(** The response is returned as it came when the check fails or automatic
    handling is off; one request has been made. *)
Lemma callMethod_unhandled fuel method arguments mode aht rs decoded :
  urlopen rs (request_of self method arguments mode) = Body decoded ->
  token_check decoded = Return false
  \/ token_check decoded = Return true
     /\ match aht with Some b => b | None => autoHandleToken self end = false ->
  exists es,
    __callMethod self urlopen fuel method arguments mode aht rs = (Return decoded, es)
    /\ quiet es = [Sent (request_of self method arguments mode)].
Proof.
  unfold request_of. intros Hreply Hcheck.
  destruct fuel; cbn [__callMethod];
    destruct Hcheck as [Hc | [Hc Haht]]; try rewrite Haht;
    (eexists; split;
     [ do 4 run_step; rewrite Hreply; repeat run_step | quiet_events ]).
Qed.

(** With a token and automatic handling on, the outcome is that of
    [__handleToken] on the response. *)
Lemma callMethod_handled fuel method arguments mode aht rs decoded o es' :
  urlopen rs (request_of self method arguments mode) = Body decoded ->
  token_check decoded = Return true ->
  match aht with Some b => b | None => autoHandleToken self end = true ->
  __handleToken self urlopen fuel decoded None
    (rs ++ [request_of self method arguments mode])%list = (o, es') ->
  exists es,
    __callMethod self urlopen (S fuel) method arguments mode aht rs = (o, es)
    /\ quiet es = Sent (request_of self method arguments mode) :: quiet es'.
Proof.
  unfold request_of. intros Hreply Hc Haht Hh.
  cbn [__callMethod]. rewrite Haht.
  destruct o as [r | e | ].
  - eexists; split.
    + do 4 run_step. rewrite Hreply. repeat run_step.
      eapply run_bind_Return; [exact Hh|]. repeat run_step.
    + quiet_events.
  - eexists; split.
    + do 4 run_step. rewrite Hreply. repeat run_step.
      eapply run_bind_Raise. exact Hh.
    + quiet_events.
  - eexists; split.
    + do 4 run_step. rewrite Hreply. repeat run_step.
      eapply run_bind_OutOfFuel. exact Hh.
    + quiet_events.
Qed.

(** A response on which the check itself raises. *)
Lemma callMethod_check_raises fuel method arguments mode aht rs decoded e :
  urlopen rs (request_of self method arguments mode) = Body decoded ->
  token_check decoded = Raise e ->
  exists es,
    __callMethod self urlopen fuel method arguments mode aht rs = (Raise e, es)
    /\ quiet es = [Sent (request_of self method arguments mode)].
Proof.
  unfold request_of. intros Hreply Hc.
  destruct fuel; cbn [__callMethod];
    (eexists; split;
     [ do 4 run_step; rewrite Hreply; repeat run_step | quiet_events ]).
Qed.

(** The exception a reply other than a decodable body ends the call with. *)
Lemma callMethod_no_body fuel method arguments mode aht rs :
  match urlopen rs (request_of self method arguments mode) with
  | Body _ => True
  | BadBody e =>
      exists es,
        __callMethod self urlopen fuel method arguments mode aht rs = (Raise e, es)
        /\ quiet es = [Sent (request_of self method arguments mode)]
  | RaisesHTTPError code msg _ =>
      exists es,
        __callMethod self urlopen fuel method arguments mode aht rs
        = (Raise (HTTPError code msg), es)
        /\ quiet es = [Sent (request_of self method arguments mode)]
  | RaisesOther e =>
      exists es,
        __callMethod self urlopen fuel method arguments mode aht rs
        = (Raise (MailStoreBaseError e), es)
        /\ quiet es = [Sent (request_of self method arguments mode)]
  end.
Proof.
  unfold request_of.
  destruct (urlopen rs _) as [j | e | code msg fpm | e] eqn:Hreply; [exact I | | | ].
  all: destruct fuel; cbn [__callMethod];
    (eexists; split;
     [ do 4 run_step; rewrite Hreply; repeat run_step | quiet_events ]).
Qed.

(** Whatever follows, the first thing a call does to the outside world is to
    send its request. *)
Lemma callMethod_sends fuel method arguments mode aht rs :
  exists rest,
    quiet (emitted (__callMethod self urlopen fuel method arguments mode aht) rs)
    = Sent (request_of self method arguments mode) :: rest.
Proof.
  unfold request_of.
  destruct fuel; cbn [__callMethod];
    rewrite !emitted_bind_logprint by tauto;
    rewrite emitted_bind_history, emitted_bind_emit;
    eexists; quiet_events.
Qed.

(** With automatic handling switched off for the call, no fuel is used. *)
Lemma callMethod_no_auto_fuel fuel method arguments mode :
  __callMethod self urlopen fuel method arguments mode (Some false)
  = __callMethod self urlopen 0 method arguments mode (Some false).
Proof. destruct fuel; reflexivity. Qed.

End CallMethod.

(** ** [GetStatus], [CancelAsync] and the poll loop *)

Lemma token_check_trackable jsonValues tok sv :
  py_getitem jsonValues "token" = Ok (JStr tok) ->
  py_getitem jsonValues "statusVersion" = Ok sv ->
  token_check jsonValues = Return true.
Proof.
  destruct jsonValues as [ | b | z | r | s | items | members]; try discriminate.
  unfold py_getitem. intros Ht Hs. rewrite token_check_obj.
  destruct (dict_get "token" members) as [t|]; [|discriminate].
  destruct (dict_get "statusVersion" members) as [v|]; [|discriminate].
  injection Ht as ->. reflexivity.
Qed.

Section Polling.

Variable self : Client.
Variable urlopen : Transport.

Lemma GetStatus_no_token fuel jsonValues wt rs :
  token_check jsonValues = Return false ->
  exists es,
    GetStatus self urlopen fuel jsonValues wt rs
    = (Raise (MailStoreNoTokenError jsonValues), es)
    /\ silent es.
Proof.
  intros Hc. unfold silent.
  destruct fuel; cbn [GetStatus];
    (eexists; split; [repeat run_step | quiet_events]).
Qed.

Lemma CancelAsync_no_token fuel jsonValues rs :
  token_check jsonValues = Return false ->
  exists es,
    CancelAsync self urlopen fuel jsonValues rs
    = (Raise (MailStoreNoTokenError jsonValues), es)
    /\ silent es.
Proof.
  intros Hc. unfold silent, CancelAsync.
  eexists; split; [repeat run_step | quiet_events].
Qed.

Lemma GetStatus_check_raises fuel jsonValues wt rs e :
  token_check jsonValues = Raise e ->
  exists es,
    GetStatus self urlopen fuel jsonValues wt rs = (Raise e, es) /\ silent es.
Proof.
  intros Hc. unfold silent.
  destruct fuel; cbn [GetStatus];
    (eexists; split; [repeat run_step | quiet_events]).
Qed.

(** On a trackable response [GetStatus] is one call of [__callMethod], with
    automatic handling off. *)
Lemma GetStatus_calls fuel jsonValues tok sv wt rs o es' :
  py_getitem jsonValues "token" = Ok (JStr tok) ->
  py_getitem jsonValues "statusVersion" = Ok sv ->
  __callMethod self urlopen fuel "get-status"
    [("token", JStr tok);
     ("millisecondsTimeout", JInt (GetStatus_waitTime self wt));
     ("lastKnownStatusVersion", JStr (py_str sv))]
    EmptyString (Some false) rs = (o, es') ->
  GetStatus self urlopen (S fuel) jsonValues wt rs
  = (o, (hasToken_lines self jsonValues ++ es')%list).
Proof.
  intros Ht Hs Hcall.
  pose proof (token_check_trackable _ _ _ Ht Hs) as Hc.
  cbn [GetStatus]. repeat run_step. exact Hcall.
Qed.

Lemma GetStatus_returns fuel jsonValues tok sv wt rs decoded b :
  py_getitem jsonValues "token" = Ok (JStr tok) ->
  py_getitem jsonValues "statusVersion" = Ok sv ->
  urlopen rs (status_request self (JStr tok) (GetStatus_waitTime self wt) sv)
  = Body decoded ->
  token_check decoded = Return b ->
  exists es,
    GetStatus self urlopen (S fuel) jsonValues wt rs = (Return decoded, es)
    /\ quiet es
       = [Sent (status_request self (JStr tok) (GetStatus_waitTime self wt) sv)].
Proof.
  intros Ht Hs Hreply Hc.
  destruct (callMethod_unhandled self urlopen fuel "get-status"
              [("token", JStr tok);
               ("millisecondsTimeout", JInt (GetStatus_waitTime self wt));
               ("lastKnownStatusVersion", JStr (py_str sv))]
              EmptyString (Some false) rs decoded Hreply) as (es' & Hrun & Hq).
  { destruct b; auto. }
  eexists; split; [eapply GetStatus_calls; eassumption|].
  quiet_events. exact Hq.
Qed.

(** [GetStatus] needs one unit of fuel and no more. *)
Lemma GetStatus_fuel fuel jsonValues wt rs :
  GetStatus self urlopen (S fuel) jsonValues wt rs
  = GetStatus self urlopen 1 jsonValues wt rs.
Proof.
  cbn [GetStatus]. apply bind_ext. intros [|] rs1; [|reflexivity].
  apply bind_ext; intros sv rs2. apply bind_ext; intros token rs3.
  exact (f_equal (fun m : M json => m rs3)
           (callMethod_no_auto_fuel self urlopen fuel _ _ _)).
Qed.

Lemma while_running_exit fuel jsonValues wt rs statusCode :
  py_getitem jsonValues "statusCode" = Ok statusCode ->
  py_eq_str statusCode "running" = false ->
  while_running self urlopen fuel jsonValues wt rs = (Return jsonValues, []).
Proof.
  intros Hs Hne. destruct fuel; cbn [while_running]; run_step; rewrite Hne; reflexivity.
Qed.

(** One turn of the loop whose refresh and callback return. *)
Lemma while_running_turn fuel jsonValues wt rs statusCode tok refreshed es1 o es2 :
  py_getitem jsonValues "statusCode" = Ok statusCode ->
  py_eq_str statusCode "running" = true ->
  py_getitem jsonValues "token" = Ok (JStr tok) ->
  GetStatus self urlopen fuel jsonValues (Some wt) rs = (Return refreshed, es1) ->
  callback_returns self refreshed ->
  while_running self urlopen fuel refreshed wt (rs ++ requests es1)%list = (o, es2) ->
  exists es,
    while_running self urlopen (S fuel) jsonValues wt rs = (o, es)
    /\ quiet es = (quiet es1 ++ notified self refreshed ++ quiet es2)%list.
Proof.
  intros Hs Hrun Ht Hget Hcb Hrest.
  cbn [while_running]. eexists; split.
  - run_step. rewrite Hrun. repeat run_step.
    eapply run_bind_Return; [exact Hget|]. repeat run_step. exact Hrest.
  - quiet_events.
Qed.

(** A turn whose refresh raises ends the loop there. *)
Lemma while_running_refresh_raises fuel jsonValues wt rs statusCode tok e es1 :
  py_getitem jsonValues "statusCode" = Ok statusCode ->
  py_eq_str statusCode "running" = true ->
  py_getitem jsonValues "token" = Ok (JStr tok) ->
  GetStatus self urlopen fuel jsonValues (Some wt) rs = (Raise e, es1) ->
  exists es,
    while_running self urlopen (S fuel) jsonValues wt rs = (Raise e, es)
    /\ quiet es = quiet es1.
Proof.
  intros Hs Hrun Ht Hget.
  cbn [while_running]. eexists; split.
  - run_step. rewrite Hrun. repeat run_step.
    eapply run_bind_Raise. exact Hget.
  - quiet_events.
Qed.

Lemma handleToken_returns fuel jsonValues wt rs final es1 tok :
  callback_returns self jsonValues ->
  while_running self urlopen fuel jsonValues (handleToken_waitTime self wt) rs
  = (Return final, es1) ->
  py_getitem final "token" = Ok (JStr tok) ->
  exists es,
    __handleToken self urlopen (S fuel) jsonValues wt rs = (Return final, es)
    /\ quiet es = (notified self jsonValues ++ quiet es1)%list.
Proof.
  intros Hcb Hloop Ht. cbn [__handleToken]. eexists; split.
  - repeat run_step. eapply run_bind_Return; [exact Hloop|]. repeat run_step.
  - quiet_events.
Qed.

Lemma handleToken_loop_raises fuel jsonValues wt rs e es1 :
  callback_returns self jsonValues ->
  while_running self urlopen fuel jsonValues (handleToken_waitTime self wt) rs
  = (Raise e, es1) ->
  exists es,
    __handleToken self urlopen (S fuel) jsonValues wt rs = (Raise e, es)
    /\ quiet es = (notified self jsonValues ++ quiet es1)%list.
Proof.
  intros Hcb Hloop. cbn [__handleToken]. eexists; split.
  - repeat run_step. eapply run_bind_Raise. exact Hloop.
  - quiet_events.
Qed.

End Polling.

(** ** The scenario of the spec *)

Lemma hasToken_outcome self jsonValues rs :
  outcome (__hasToken self jsonValues) rs = token_check jsonValues.
Proof. unfold outcome. rewrite hasToken_run. reflexivity. Qed.

Lemma GetStatus_waitTime_default self :
  GetStatus_waitTime self (Some (waitTime self)) = waitTime self.
Proof. unfold GetStatus_waitTime. destruct (truthy _); reflexivity. Qed.

Lemma callback_returns_intro self cb jsonValues :
  callbackStatus self = Some cb ->
  cb__name__ cb <> None ->
  (forall j, cb_raises cb j = None) ->
  callback_returns self jsonValues.
Proof. unfold callback_returns. intros -> Hn Hr. auto. Qed.

Lemma quiet_requests es qs : quiet es = qs -> requests es = requests qs.
Proof. intros <-. symmetry. apply requests_quiet. Qed.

____

Task prompt = The number of lines in the data that hold "match" is all that should be given.

Task solution = 3